Okay, it's official, I'm addicted. There's nothing else to say about it, I'm addicted to Top Gear. There's really very little I can do about it. I'm watching all the repeats I can, I'm googling the show, I'm googling Hammond, Clarkson, and May. I've contemplated trying to stop watching, but have opted against it.
That's right, I've opted against it.
I don't want to stop watching Top Gear. I may be addicted, but I'm happily addicted. I'm not ready to admit that I have a problem. Check that, I don't have a problem. Being addicted to Top Gear is not a problem.

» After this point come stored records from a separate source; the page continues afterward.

(* ===== verification/CominitMisc.v ===== *)
(** * CominitMisc: waiting for the rootfs and SELinux in Cominit.v *)
From S2P Require Import Prelude CString Sys Output Common Crypto Dmctl Minsetup Automount Tpm.
From S2P Require Import Footprint TpmProofs Cominit CominitProofs.

Section Misc.
Context `{Libc} `{MbedTLS} `{TpmParams} `{DmParams} `{Build}.

(** ** Sleeping *)

(** With a readable clock cominitMicroSleep makes one sleep call, to the absolute time that is exactly
    the requested number of microseconds after the clock reading with normalised nanoseconds, and
    returns 0; the sleep is not repeated after an interruption. *)
Theorem micro_sleep_target (o : oracle) micros sec nsec
    (Hm : (0 <= micros)%Z) (Hn : (0 <= nsec < 10 ^ 9)%Z) (Ho : o [] ClockGettime = Ok (sec, nsec)) :
  let '(out, t) := run o [] (cominitMicroSleep micros) in
  out = Done 0%Z ∧
  ∃ sec' nsec', map ev_call t = [ClockGettime; ClockNanosleep sec' nsec'] ∧ (0 <= nsec' < 10 ^ 9)%Z ∧
    (sec' * 10 ^ 9 + nsec' = sec * 10 ^ 9 + nsec + micros * 1000)%Z.
Proof.
  unfold cominitMicroSleep. rewrite run_sys, Ho. cbv beta iota zeta. cbn [run bind sys_]. split; [done|].
  eexists _, _. split; [reflexivity|]. set (ns := (micros mod 1000000 * 1000 + nsec)%Z).
  pose proof (Z.mod_pos_bound ns 1000000000 ltac:(lia)). split; [lia|].
  pose proof (Z.div_mod ns 1000000000 ltac:(lia)). pose proof (Z.div_mod micros 1000000 ltac:(lia)). unfold ns in *. lia.
Qed.

(** ** Retrying *)

Definition is_sleep (e : event) : nat := match ev_call e with ClockGettime => 1 | _ => 0 end.
Definition upd_sleeps (n : nat) (e : event) : nat := n + is_sleep e.
(** The number of times cominit waited. *)
Definition sleeps (t : trace) : nat := foldl upd_sleeps 0 t.

Definition nosleep (c : call) : bool := match c with ClockGettime => false | _ => true end.
Lemma nosleep_wp {A} (p : prog A) n : only nosleep p → wp upd_sleeps any_env p (λ _ n', n' = n) n.
Proof.
  induction p as [a|c k IH|e]; intros Hp; simpl; [done| |done]. destruct Hp as [Hc Hk]. intros r _.
  replace (upd_sleeps n (Event c r)) with n; [by apply IH|]. unfold upd_sleeps, is_sleep. simpl.
  destruct c; simpl; lia || done.
Qed.
Lemma nosleep_Discover a m d : only nosleep (cominitDiscoverRootfs a m d).
Proof. only_auto. Qed.

Lemma wp_MicroSleep_count micros n : wp upd_sleeps any_env (cominitMicroSleep micros) (λ o n', n' = S n ∧ ∃ r, o = Done r) n.
Proof.
  unfold cominitMicroSleep. repeat (wp_step; cbv beta zeta); unfold upd_sleeps, is_sleep; simpl; (split; [lia|eauto]).
Qed.
Lemma wp_discoverLoop n a m d k :
  wp upd_sleeps any_env (discoverLoop n a m d)
    (λ o k', k <= k' <= k + n ∧ match o with Done (found, _, _) => found = false → k' = k + n | Ended _ => True end) k.
Proof.
  revert m d k. induction n as [|n IH]; intros m d k; cbn [discoverLoop].
  - eapply wp_call; [by apply nosleep_wp, nosleep_Discover| |intros e k' ->; split; [lia|done]].
    intros [[found m'] d'] k' ->. cbv zeta. destruct found; cbn [wp]; (split; [lia|]); [done|lia].
  - eapply wp_call; [by apply nosleep_wp, nosleep_Discover| |intros e k' ->; split; [lia|done]].
    intros [[found m'] d'] k' ->. cbv zeta. destruct found; cbn [wp]; [split; [lia|done]|].
    eapply wp_call; [apply wp_MicroSleep_count| |by intros e k' (_ & r & ?)]. intros r k' (-> & _).
    eapply wp_mono; [|apply IH]. intros o k'' [Hk Ho]. split; [lia|].
    destruct o as [[[found m2] d2]|e]; [|done]. intros Hf. specialize (Ho Hf). lia.
Qed.

(** The loop that waits for the rootfs sleeps at most ten times whatever the environment does, and it
    gives up only after having slept ten times. *)
Theorem discovery_bounded o a m d :
  let '(out, t) := run o [] (discoverLoop COMINIT_ROOT_WAIT_TRIES a m d) in
  sleeps t <= 10 ∧
  match out with Done (found, _, _) => found = false → sleeps t = 10 | Ended _ => True end.
Proof.
  pose proof (wp_run_any upd_sleeps _ _ 0 o (wp_discoverLoop COMINIT_ROOT_WAIT_TRIES a m d 0)) as Hw.
  fold (sleeps (run o [] (discoverLoop COMINIT_ROOT_WAIT_TRIES a m d)).2) in Hw.
  destruct (run _ _ _) as [out t]. cbn [fst snd] in Hw. destruct Hw as [Hk Ho]. split; [unfold COMINIT_ROOT_WAIT_TRIES in *; lia|].
  destruct out as [[[found m'] d']|e]; [|done]. intros Hf. exact (Ho Hf).
Qed.

(** ** SELinux *)

Lemma balanced_LoadPolicy p : balanced (cominitLoadSelinuxPolicy p).
Proof. unfold cominitLoadSelinuxPolicy. balanced_auto. Qed.

(** The events of a policy load. *)
Definition policy_trace (p : path) (fd lfd : Z) (sb : stat_info) (data : list byte) (n : Z) : trace :=
  [Event (Open p O_RDONLY_CLOEXEC) (Ok fd); Event (Fstat fd) (Ok sb); Event (Mmap fd (st_size sb)) (Ok data);
   Event (Open SELINUX_LOAD O_RDWR_CLOEXEC) (Ok lfd); Event (Write lfd data) (Ok n); Event (Close lfd) tt;
   Event (Munmap (st_size sb)) tt; Event (Close fd) tt].

(** cominitLoadSelinuxPolicy always returns, releases every descriptor and mapping, and reports success
    only if the whole mapped policy file was handed to a successful write to the load node. *)
Theorem selinux_policy_loaded o p :
  let '(out, t) := run o [] (cominitLoadSelinuxPolicy (Some p)) in
  held t = [] ∧
  ((out = Done EXIT_SUCCESS ∧ ∃ fd lfd sb data n, t = policy_trace p fd lfd sb data n) ∨ out = Done EXIT_FAILURE).
Proof.
  assert (wp upd_trace any_env (cominitLoadSelinuxPolicy (Some p)) (λ out t,
    (out = Done EXIT_SUCCESS ∧ ∃ fd lfd sb data n, t = policy_trace p fd lfd sb data n) ∨ out = Done EXIT_FAILURE) []) as Hw.
  { unfold cominitLoadSelinuxPolicy. repeat (wp_step; cbv beta zeta); try (by right).
    match goal with x : reply (Write _ _) |- _ => destruct x; [left|by right] end.
    split; [done|]. repeat match goal with
      | x : reply (Close _) |- _ => destruct x | x : reply (Munmap _) |- _ => destruct x end.
    eexists _, _, _, _, _. reflexivity. }
  pose proof (wp_run_trace _ _ o Hw) as Hr.
  pose proof (balanced_run (cominitLoadSelinuxPolicy (Some p)) o) as Hb.
  destruct (run _ _ _) as [out t]. cbn [fst snd] in *. split; [|done].
  destruct Hr as [[-> _]| ->]; (eapply Hb; [apply balanced_LoadPolicy|done]).
Qed.
End Misc.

Being addicted to Top Gear is a recognition, at some base visceral and intellectual level of what makes for happiness. I could have gone to bed at a decent hour last night, I could have gotten almost a full night's sleep, but I didn't. I opted to watch Top Gear instead. I had just finished watching a movie and the premiere of the new season of The Mole and it was most definitely bed time. But, I couldn't go to bed. There was an episode of Top Gear sitting there on the TiVo and it was calling out to me to be watched.
That's a lie. I shouldn't lie, it will only cause you to believe that my addiction truly is compromising who I am. There were two episodes of Top Gear on my TiVo, but I'm not yet at the point where watching all the episodes of Top Gear on my TiVo must be accomplished in one sitting. I'm close, but I'm not there yet.
Watching the presenters wind their way through four states in the Southern U.S. is literally a non-stop laugh. That's mostly because I find the sight of a dead cow on top of a Camaro funny. It's also funny to see three British men in Alabama with slogans on their cars that were put there for the sole purpose of making Alabamans mad. It's a mean-spirited sort of funny.
Well, it is and it isn't.
And, that's just another reason it's great. You see, they wrote slogans on one another's cars in order to provoke a reaction. They were well aware of what might happen, but they did it anyway, and they did it to each other. But, when the chips were down, when the folks from small town Alabama did in fact go after our heroes for the slogans written on their cars the guys got together and quickly wiped off all the cars.
Then, to end the episode, the guys, rather than selling their cars in New Orleans, gave them away to people that had lost everything in the hurricane. They almost got sued because the Camaro was a 1989, not a 1991 as had been promised by a researcher at the show, but they tried.
So, let me ask you, why would it be wrong to be addicted to Top Gear? It's smart men acting foolish but, when given the opportunity, doing the right thing. It's funny, it's intelligent, and if being addicted to it is wrong, I don't want to be right.